(Stored items)
- Opening Delimiter -

Lemma table_disjoint : pairwise_disjoint (table swagger) = true.
Proof. reflexivity. Qed.

(** The registrations of [main] are those of the table, in its order: the
    groups and relative paths of the source give the full paths of the
    table. *)
Lemma routes_register_all e : routes swagger e = register_all (table swagger) e.
Proof.
  unfold routes, gopherRoutes, Group, GET, POST, PUT, DELETE, handle, table.
  repeat match goal with
         | |- context [joinPaths ?a ?b] =>
             let p := eval vm_compute in (joinPaths a b) in change (joinPaths a b) with p
         end.
  cbn [register_all r_method r_path r_handler].
  repeat (destruct (addRoute _ _ _ _) as [?|?]; cbn [mbind result_bind]; [|done]).
  done.
Qed.

Lemma table_well_formed : Forall well_formed (table swagger).
Proof. unfold table. by repeat constructor. Qed.

(** The route at a position of the table is found by every request it
    matches. *)
Lemma dispatch_at i r m p segs ps :
  table swagger !! i = Some r -> r_method r = m -> path_segments p = Some segs ->
  match_segments (r_pattern r) segs = Some ps ->
  getValue m p (trees (engine swagger)) = Some (r, ps).
Proof.
  intros Hi Hr Hp Hm. unfold getValue. rewrite Hp, engine_trees. cbn [mbind option_bind].
  apply find_route_disjoint; [apply table_disjoint| |done..].
  by apply list_elem_of_lookup_2 in Hi.
Qed.

(** The route at position [i] of the table serves the request: what is left
    to show is that the path has the segments the pattern matches. *)
Ltac dispatch_to i :=
  eexists; split;
  [eapply (dispatch_at i); [reflexivity|reflexivity|..]|reflexivity].

(** Every request of the interface finds its handler. *)
Lemma lookup_complete m p h ps :
  routed swagger m p h ps ->
  exists r, getValue m p (trees (engine swagger)) = Some (r, ps) /\ r_handler r = h.
Proof.
  destruct 1 as [|rest| | | |id Hid Hs|id Hid Hs|id Hid Hs].
  - dispatch_to 0%nat; reflexivity.
  - dispatch_to 1%nat; [by apply (path_segments_prefix "swagger")|].
    cbn. destruct (split_on_cons "/" rest) as (x & xs & E).
    by rewrite <- (join_split "/" rest) at 2; rewrite E.
  - dispatch_to 2%nat; reflexivity.
  - dispatch_to 3%nat; reflexivity.
  - dispatch_to 4%nat; reflexivity.
  - dispatch_to 5%nat; [by apply (path_segments_two "gophers")|].
    by apply match_static_param; exists id.
  - dispatch_to 6%nat; [by apply (path_segments_two "gophers")|].
    by apply match_static_param; exists id.
  - dispatch_to 7%nat; [by apply (path_segments_two "gophers")|].
    by apply match_static_param; exists id.
Qed.

(** Every request that finds a handler is a request of the interface. *)
Lemma lookup_sound m p r ps :
  getValue m p (trees (engine swagger)) = Some (r, ps) ->
  routed swagger m p (r_handler r) ps.
Proof.
  rewrite engine_trees. unfold getValue.
  destruct (path_segments p) as [segs|] eqn:Hp; [cbn [mbind option_bind]|done].
  apply path_segments_inv in Hp as (-> & Hne & Hs).
  intros (Hin & <- & Hm)%find_route_Some. unfold table in Hin.
  list_cases Hin; subst r; cbn [r_pattern r_handler r_method] in Hm |- *;
    first [ apply match_static in Hm as [-> ->]
          | apply match_static_param in Hm as (x & Hx & -> & ->)
          | apply match_static_catch_all in Hm as (segs' & Hne' & -> & ->) ];
    try (by constructor);
    try (apply Forall_cons in Hs as [_ [Hs _]%Forall_cons]; by constructor).
  destruct segs' as [|y l]; [done|]. rewrite join_with_cons.
  apply (routed_swagger swagger (join_with "/" (y :: l))).
Qed.

End Lookup.

(** ** What the program answers *)

Section Responses.
Context `{http.UrlOps} (swagger : gin.HandlerFunc).
Implicit Types (m p : string) (ps : list (string * string)) (req : http.Request).

Lemma table_ok `{!WellBehaved swagger} : engine_ok (engine swagger).
Proof.
  intros r. rewrite engine_trees. unfold table. intros Hin.
  list_cases Hin; subst r; cbn; apply _.
Qed.

(** A request of the interface is served by its handler, on a context with
    a fresh writer and the parameters of the path. *)
Lemma serve_routed m p h ps req :
  routed swagger m p h ps -> http.Method req = m -> http.Path req = p ->
  ServeHTTP (engine swagger) req
  = finish (run h (gin.mkContext req ps (gin.reset m) false)).
Proof.
  intros Hr <- <-. destruct (lookup_complete _ _ _ _ _ Hr) as (r & Hg & <-).
  by apply ServeHTTP_found.
Qed.

(** The response to a request whose handler answers the same to every
    request: the answer for the method, with the header sent. *)
Lemma respond_constant m p h ps req `{!ConstantAnswer h answer} :
  routed swagger m p h ps -> http.Method req = m -> http.Path req = p ->
  respond (engine swagger) req
  = default (http.mkResponse 0 ∅ "") (gin.response (gin.WriteHeaderNow (answer m))).
Proof.
  intros Hr Hm Hp. unfold respond. rewrite (serve_routed _ _ _ _ _ Hr Hm Hp).
  unfold run. rewrite constant_answer by by rewrite <- Hm. cbn. by rewrite Hm.
Qed.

- Closing Delimiter -

**Your goal**
The required answer is the run of lines above, starting at the line with "let p := eval" and ending at the line with "Lemma table_well_formed : Forall", reproduced exactly with both ends.

**Result**
             let p := eval vm_compute in (joinPaths a b) in change (joinPaths a b) with p
         end.
  cbn [register_all r_method r_path r_handler].
  repeat (destruct (addRoute _ _ _ _) as [?|?]; cbn [mbind result_bind]; [|done]).
  done.
Qed.

Lemma table_well_formed : Forall well_formed (table swagger).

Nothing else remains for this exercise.